Taiwan managers turn to non-traditional bond strategies

Since 2008 fixed-income investing has moved away from being a long-term strategy, with delegates at AsianInvestor's institutional forum in Taipei pointing to opportunities in short-term credit.
Taiwan managers turn to non-traditional bond strategies

Taiwanese fund managers have shifted out of the conventional fixed-income philosophy of “buy-and-hold” to “buy-and-harvest” in line with a startling increase in bond fund turnover since the global financial crisis.

Speaking at AsianInvestor’s 6th annual Taiwan Institutional Investment Forum in Taipei last week, Vincent Wu, fixed income CIO for Fuh Hwa Securities Investment Trust, suggests that since the 2008 crisis bond investing has ceased being a long-term strategy.

From 2002 to 2003, he points out, five-year Japanese government bond yields dropped from 0.7% to 0.3%, resulting in a one-year capital gain of between 1-2%.

Further, the yield on five-year US government bonds stands at 0.9-1.5%, and Wu predicts that provided the US Federal Reserve keeps interest rates at the current low level until 2014, one-year capital gains will stay below 2%. 

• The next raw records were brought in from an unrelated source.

(** * oidcendpoint: RP-initiated logout and token introspection

    A shallow embedding of [oidcendpoint/oidc/session.py] (the [Session]
    end-session endpoint) and of [oidcendpoint/oauth2/introspection.py]
    (the [Introspection] endpoint), followed by the properties the
    specification states about them.

    Python [str] values are byte strings ([string]); a Python [dict] whose
    iteration order matters is an association list in insertion order, a
    registry that is only looked up is a [gmap]; a raised exception is the
    [Raise] branch of [result]. *)

From Stdlib Require Import ZArith List String Ascii Bool Lia.
From Stdlib Require QArith_base.
From stdpp Require Import base option gmap strings list.

Local Open Scope string_scope.
Local Open Scope list_scope.

(** ** Exceptions and the error monad *)

(** The exceptions the two endpoints raise or let through. *)
Inductive exn : Type :=
| InvalidRequest (msg : string)
| ValueError (msg : string)
| KeyError (key : string)
| IndexError
| TypeError
| JWSException (msg : string).

Inductive result (A : Type) : Type :=
| Ok (a : A)
| Raise (e : exn).

Arguments Ok {A} a.
Arguments Raise {A} e.

Definition rbind {A B : Type} (m : result A) (k : A -> result B) : result B :=
  match m with
  | Ok a => k a
  | Raise e => Raise e
  end.

#[global] Instance result_ret : MRet result := fun _ a => Ok a.
#[global] Instance result_bind : MBind result := fun _ _ k m => rbind m k.

(** [d[key]] on a field that may be missing from a Python dict. *)
Definition getitem {A : Type} (key : string) (field : option A) : result A :=
  match field with
  | Some a => Ok a
  | None => Raise (KeyError key)
  end.

(** [l[0]] on a Python list. *)
Definition first_item {A : Type} (l : list A) : result A :=
  match l with
  | x :: _ => Ok x
  | [] => Raise IndexError
  end.

(** The error kinds of the specification, as the exceptions the code raises
    for them. *)
Definition MalformedRequest : exn := InvalidRequest "Cookie error".
Definition SessionMismatch : exn := ValueError "Wrong ID Token hint".
Definition UnknownSession : exn := ValueError "Can't find any corresponding session".
Definition UnregisteredRedirectURI : exn :=
  ValueError "Unregistered post_logout_redirect_uri".

(** ** [urllib.parse]: [urlencode] and [splitquery] *)

Definition hex_digit (n : N) : ascii :=
  match n with
  | 0%N => "0" | 1%N => "1" | 2%N => "2" | 3%N => "3"
  | 4%N => "4" | 5%N => "5" | 6%N => "6" | 7%N => "7"
  | 8%N => "8" | 9%N => "9" | 10%N => "A" | 11%N => "B"
  | 12%N => "C" | 13%N => "D" | 14%N => "E" | _ => "F"
  end%char.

He also notes that the European sovereign debt crisis caused yield curves to invert last year, while the Fed interest-rate policy has caused near-term credit spreads to come down, making short-term debt a more attractive target for investment.

“Last year there were massive fund flows into long-term emerging market debt, but this year the fund flows started to enter emerging market short-term debt and flatten the inverted yield curve,” notes Wu. “If you invested in short-term debt towards the end of last year you would have made a profit.”

Looking ahead he sees an investment opportunity in short-term corporate bonds denominated in British pounds, pointing to their wider credit spreads at present in comparison with bonds denominated in US dollars and euro.

“The inverted curve of credit spreads is largely due to the bias towards long-term debt as the bulk of [corporate bond] investors in the UK are pension funds,” says Wu.

Meanwhile Patrick Liao, index investment fund manager for Polaris International Securities, points to a shift among investors towards fundamentally weighted bond indices as a departure away from market cap weighted indexing.

“The global financial crisis and European sovereign debt crisis have challenged the old concept that countries issuing more government debt should enjoy a higher weighting in a global bond index,” Liao notes. “It will not work if a country’s repayment capability deteriorates when it becomes highly geared.”

In January, US bank Citi and Research Affiliates launched the fundamentally weighted Citi RAFI bond index series ­– with fundamentals taking account GDP growth, land, population and energy consumption.

Liao notes that the weighting of the United States, for example, would drop from 28% in the old market-cap approach to 21% in the new fundamental-based index, while Japan drops from over 30% to less than 10%.  

“This change in the benchmark will challenge the rationale of sovereign bond investors,” he adds.